This comment has been minimized.

saucemcboss commented Nov 1, 2016

Any suggestions on how ignored files should be specified? I was thinking of something like .gitignore, but with a default file referenced from the system installation. If there's a .quodlibetignore file in ~/, it would override the system one. (Which would include things like resource forks.)

@kaffeeundsalz

This comment has been minimized.

kaffeeundsalz commented Nov 1, 2016

Are you talking about how QL should technically handle ignored files – or how users should specify them? If the latter is the case, I'd opt for a comma-separated list in the preferences rather than having users create config files manually.

@saucemcboss

This comment has been minimized.

saucemcboss commented Nov 2, 2016

Hmm. I guess I'm not totally sure which one. There are two things happening here, as I see it. One is that users should be able to specify ignored files explicitly, and I agree that having a list in the settings would be a logical way to do that.
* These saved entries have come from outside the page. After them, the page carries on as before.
(** The operand flags carry only the input-denormal and invalid bits. *)
Lemma operand_flags f a b fs neg bitv : fpscr_has fs ARM_FPSCR_FZ = true →
  fpscr_has ARM_FPSCR_IDC bitv = false → fpscr_has ARM_FPSCR_IOC bitv = false →
  let '(x, e1) := apply_fz f fz_in fs a 0 in
  let '(y, e2) := apply_fz f fz_in fs b e1 in
  x = fst (fz_in f a 0) ∧ y = fst (fz_in f b 0) ∧
  fpscr_has (if neg : bool then e2 .| ARM_FPSCR_IOC else e2) bitv = false.
Proof.
  intros Hfz Hd Hi. unfold apply_fz. rewrite Hfz.
  pose proof (fz_in_flags f a 0 bitv Hd) as H1. destruct (fz_in f a 0) as [x e1]. simpl in H1.
  pose proof (fz_in_flags f b e1 bitv Hd) as H2. pose proof (fz_in_value f b e1) as H3.
  destruct (fz_in f b e1) as [y e2]. simpl in *. split_and?; [done | done |].
  destruct neg; rewrite ?has_lor, H2, H1; [by rewrite Hi | done].
Qed.

(** An operation that comes to a finite value has no NaN operand, so [<] is silent. *)
Lemma exact_silent `{HostFpu} f mode op x y s m e : op_exact f mode op x y = Exact s m e →
  snd (match op with OP_SQRT => below_zero f x | _ => (false, 0) end) = 0.
Proof.
  unfold op_exact, below_zero. destruct op; [done.. |]. rewrite orb_false_r.
  by destruct (is_nan f x).
Qed.

(** C40: Flush-to-zero decided after rounding.  With FPSCR.FZ set, the unit looks only at
    the result the host has already rounded.  Whenever it does not refuse the
    instruction as undecidable, its answer is the one of the architecture, which tests
    the exact result before rounding: an exact result below the smallest normal gives a
    zero of its sign with the underflow flag, and any other is delivered as the host
    rounded it, without that flag.  It refuses exactly when the host returned the
    smallest normal inexactly.  The inexact flag, which the flush replaces, survives only
    where the host had already rounded all the way to zero. *)
Theorem flush_to_zero_decided `{HostFpu} f op a b fs s m e :
  known f → fpscr_has fs ARM_FPSCR_FZ = true → 0 < m →
  let mode := host_round_from_fpscr fs in
  op_exact f mode op (fst (fz_in f a 0)) (fst (fz_in f b 0)) = Exact s m e →
  let '(mag, inexact) := round_mag f mode s m e in
  let '(r, exc) := fp_do f op a b fs 0 in
  fpscr_has exc VFP_FZ_AMBIGUOUS = (mag =? min_normal f) && inexact ∧
  (fpscr_has exc VFP_FZ_AMBIGUOUS = false →
   if tiny_before f m e
   then r = f_pack f s 0 ∧ fpscr_has exc ARM_FPSCR_UFC = true ∧
        fpscr_has exc ARM_FPSCR_IXC = (mag =? 0)
   else r = fst (deliver f mode s m e) ∧ fpscr_has exc ARM_FPSCR_UFC = false).
Proof.
  intros Hk Hfz Hm mode E. pose proof (known_ok f Hk) as Hf. unfold fp_do. fold mode.
  pose proof (λ neg b' Hd Hi, operand_flags f a b fs neg b' Hfz Hd Hi) as Ho.
  destruct (apply_fz f fz_in fs a 0) as [x e1]. destruct (apply_fz f fz_in fs b e1) as [y e2].
  destruct (Ho false ARM_FPSCR_IXC eq_refl eq_refl) as (-> & -> & _).
  pose proof (exact_silent f mode op _ _ s m e E) as Hsil.
  destruct (match op with OP_SQRT => _ | _ => _ end) as [neg sig]. simpl in Hsil. subst sig.
  set (e3 := if neg then _ else _). unfold host_op. rewrite E.
  pose proof (flush_spec f mode s m e e3 Hf Hm) as Hfl.
  do 3 (specialize (Hfl ltac:(by eapply Ho))).
  pose proof (deliver_finite f mode s m e Hf Hm) as Hfin.
  destruct (round_mag f mode s m e) as [mag inexact].
  destruct (deliver f mode s m e) as [r raised]. rewrite Z.lor_0_r. unfold apply_fz. rewrite Hfz.
  destruct (fz_out f r _) as [r' exc] eqn:Eo. rewrite Z.lor_0_l.
  destruct Hfl as [H1 H2]. split; [done |]. intros Ha. specialize (H2 Ha).
  assert (is_nan f r' = false) as Hn.
  { unfold fz_out in Eo. destruct (_ && _); [injection Eo as <- _ |].
    - unfold is_nan. destruct (inf_below_sign f Hf).
      destruct (pack_parts f (f_sign f r) 0 Hf ltac:(lia)) as [-> _]. lia.
    - by destruct (_ && _); injection Eo as <- _. }
  unfold dn_out. rewrite Hn, andb_false_r. by destruct (tiny_before f m e).
Qed.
The other thing happening is that there are going to be files that QL should ignore by default, but may need to be overridden (like the resource forks). Although unlikely, some folks may want to name their files in a way that matches the files we think QL should ignore by default. In this case, they should be free to disable that section of the ignore rules.

As I see it, this will be a rarely used thing. For the most part, users would just keep everything as the defaults. However it's configured wouldn't matter. But, for those who are interested in adding / removing specific lines, a default dotfile config override pattern may make sense. At least, it's the first thing that came to my mind.

For example, we may have a default ignore file on the system that looks like this:

._*.flac
._*.FLAC
._*.mp3
._*.MP3
(etc...)

Then, when the program loads, if there's no ignore file in ~/, it uses that default one. If someone wants to have custom file ignore rules (or if the system offers to ignore them if they're corrupted,) they could copy that file to ~/.quadlibetignore (or whatever it's called) and modify it as needed:

._*.flac
._*.FLAC
._*.MP3
/home/user/music/corrupt_files/*
/home/user/music/even_more_corrupt_files/*
(etc...)

(Note the ._*.mp3 was removed.)

Anyway, sorry for the long comment, that was just my thought.

@declension

This comment has been minimized.

Member

declension commented Nov 2, 2016

Perhaps let's start with the simple / most consistent with the rest of QL:

  • A config item entry consisting of a newline-separated glob (as above) or regex (always confusing with files, but more powerful)
  • ...that is editable in the prefs directly at first
  • ...and once stable has a prefs widget.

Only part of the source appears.